::: GIVEN INFORMATION
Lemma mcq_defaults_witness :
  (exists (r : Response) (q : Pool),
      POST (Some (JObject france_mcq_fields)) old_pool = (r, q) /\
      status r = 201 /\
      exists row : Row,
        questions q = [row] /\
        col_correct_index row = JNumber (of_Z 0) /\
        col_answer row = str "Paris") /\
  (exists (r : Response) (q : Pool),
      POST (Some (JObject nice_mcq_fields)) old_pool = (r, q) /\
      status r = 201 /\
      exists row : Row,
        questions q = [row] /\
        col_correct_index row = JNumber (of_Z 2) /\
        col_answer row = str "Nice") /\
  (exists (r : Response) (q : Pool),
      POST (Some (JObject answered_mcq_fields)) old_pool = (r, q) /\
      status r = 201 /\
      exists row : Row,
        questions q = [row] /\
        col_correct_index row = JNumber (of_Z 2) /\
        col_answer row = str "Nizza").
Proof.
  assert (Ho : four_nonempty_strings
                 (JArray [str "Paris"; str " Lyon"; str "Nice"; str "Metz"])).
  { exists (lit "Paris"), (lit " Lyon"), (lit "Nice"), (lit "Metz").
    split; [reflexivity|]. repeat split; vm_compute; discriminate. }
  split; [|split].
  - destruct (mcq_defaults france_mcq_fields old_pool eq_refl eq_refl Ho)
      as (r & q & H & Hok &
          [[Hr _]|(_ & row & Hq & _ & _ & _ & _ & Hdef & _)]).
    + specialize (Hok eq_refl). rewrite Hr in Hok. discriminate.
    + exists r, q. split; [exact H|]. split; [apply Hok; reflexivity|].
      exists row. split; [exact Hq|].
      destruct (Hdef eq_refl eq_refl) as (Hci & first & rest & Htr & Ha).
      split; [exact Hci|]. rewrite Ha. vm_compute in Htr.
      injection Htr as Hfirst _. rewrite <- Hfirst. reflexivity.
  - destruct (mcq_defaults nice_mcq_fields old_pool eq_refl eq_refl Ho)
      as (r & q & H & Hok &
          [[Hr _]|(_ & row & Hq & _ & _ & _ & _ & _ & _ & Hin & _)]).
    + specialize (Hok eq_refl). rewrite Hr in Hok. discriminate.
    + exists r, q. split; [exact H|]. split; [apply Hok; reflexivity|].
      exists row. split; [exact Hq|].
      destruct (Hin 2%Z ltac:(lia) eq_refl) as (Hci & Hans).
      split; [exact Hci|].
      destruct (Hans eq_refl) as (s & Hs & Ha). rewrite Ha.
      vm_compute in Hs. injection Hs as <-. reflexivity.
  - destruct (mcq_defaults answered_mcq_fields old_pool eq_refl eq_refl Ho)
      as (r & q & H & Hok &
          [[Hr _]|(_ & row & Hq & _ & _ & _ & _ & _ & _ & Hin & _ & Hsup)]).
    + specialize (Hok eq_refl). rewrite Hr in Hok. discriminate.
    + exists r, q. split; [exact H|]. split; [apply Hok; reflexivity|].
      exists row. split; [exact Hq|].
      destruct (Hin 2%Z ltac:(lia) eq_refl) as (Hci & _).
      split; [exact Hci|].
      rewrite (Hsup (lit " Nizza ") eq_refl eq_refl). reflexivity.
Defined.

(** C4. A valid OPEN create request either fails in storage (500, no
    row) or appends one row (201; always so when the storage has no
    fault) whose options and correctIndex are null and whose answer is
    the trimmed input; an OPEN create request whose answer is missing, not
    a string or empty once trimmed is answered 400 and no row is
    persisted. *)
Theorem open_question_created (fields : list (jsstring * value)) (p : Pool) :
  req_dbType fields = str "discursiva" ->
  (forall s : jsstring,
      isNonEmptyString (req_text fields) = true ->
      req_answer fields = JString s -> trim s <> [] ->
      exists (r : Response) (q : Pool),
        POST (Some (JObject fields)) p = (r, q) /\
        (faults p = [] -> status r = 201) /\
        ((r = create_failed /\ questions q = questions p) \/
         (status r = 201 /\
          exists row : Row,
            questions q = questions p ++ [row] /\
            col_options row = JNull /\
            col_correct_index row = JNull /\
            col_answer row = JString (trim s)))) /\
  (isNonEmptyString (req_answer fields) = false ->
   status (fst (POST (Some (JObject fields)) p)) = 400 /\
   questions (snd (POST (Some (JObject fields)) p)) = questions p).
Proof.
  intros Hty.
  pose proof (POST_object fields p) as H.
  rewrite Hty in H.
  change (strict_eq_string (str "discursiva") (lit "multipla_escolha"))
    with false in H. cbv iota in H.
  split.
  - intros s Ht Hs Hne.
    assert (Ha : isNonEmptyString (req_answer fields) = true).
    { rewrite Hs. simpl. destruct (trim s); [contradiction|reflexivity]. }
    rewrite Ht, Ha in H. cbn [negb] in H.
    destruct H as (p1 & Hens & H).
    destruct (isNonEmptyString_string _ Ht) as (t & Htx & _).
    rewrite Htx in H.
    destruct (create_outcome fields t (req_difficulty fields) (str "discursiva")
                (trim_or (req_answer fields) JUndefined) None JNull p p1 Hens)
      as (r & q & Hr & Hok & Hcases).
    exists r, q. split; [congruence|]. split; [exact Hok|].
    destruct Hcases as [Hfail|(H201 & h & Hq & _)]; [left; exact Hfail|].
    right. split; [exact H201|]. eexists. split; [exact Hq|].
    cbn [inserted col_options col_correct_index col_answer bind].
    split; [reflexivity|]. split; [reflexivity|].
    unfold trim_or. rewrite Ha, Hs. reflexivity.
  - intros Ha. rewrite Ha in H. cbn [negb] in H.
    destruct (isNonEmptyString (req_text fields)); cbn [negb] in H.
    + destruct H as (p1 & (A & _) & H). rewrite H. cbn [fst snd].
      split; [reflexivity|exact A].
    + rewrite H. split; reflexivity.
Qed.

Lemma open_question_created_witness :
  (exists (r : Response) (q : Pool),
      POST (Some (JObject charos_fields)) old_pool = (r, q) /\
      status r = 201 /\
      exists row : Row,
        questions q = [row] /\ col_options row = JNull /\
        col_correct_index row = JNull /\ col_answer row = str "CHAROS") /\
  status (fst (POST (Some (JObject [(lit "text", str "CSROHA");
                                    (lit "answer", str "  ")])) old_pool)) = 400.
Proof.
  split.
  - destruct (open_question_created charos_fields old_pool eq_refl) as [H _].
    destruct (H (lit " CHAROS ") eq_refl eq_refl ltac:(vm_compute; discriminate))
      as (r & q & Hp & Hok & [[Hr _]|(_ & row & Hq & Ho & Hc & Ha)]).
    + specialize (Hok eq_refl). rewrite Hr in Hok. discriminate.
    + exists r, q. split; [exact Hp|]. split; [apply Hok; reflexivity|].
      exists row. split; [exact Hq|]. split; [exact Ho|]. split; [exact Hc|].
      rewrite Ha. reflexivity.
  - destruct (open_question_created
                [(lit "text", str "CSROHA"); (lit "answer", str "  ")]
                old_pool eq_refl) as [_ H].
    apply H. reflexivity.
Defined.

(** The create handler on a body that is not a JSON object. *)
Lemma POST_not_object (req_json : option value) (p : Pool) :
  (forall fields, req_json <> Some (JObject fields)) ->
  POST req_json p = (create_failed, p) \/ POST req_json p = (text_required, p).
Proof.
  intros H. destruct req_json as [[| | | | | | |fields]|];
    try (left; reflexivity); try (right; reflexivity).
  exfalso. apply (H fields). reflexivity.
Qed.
::::::
What lines above hold the word "Hcases"? Pull each one out.

#### [ANSWER SECTION]
      as (r & q & Hr & Hok & Hcases).
    destruct Hcases as [Hfail|(H201 & h & Hq & _)]; [left; exact Hfail|].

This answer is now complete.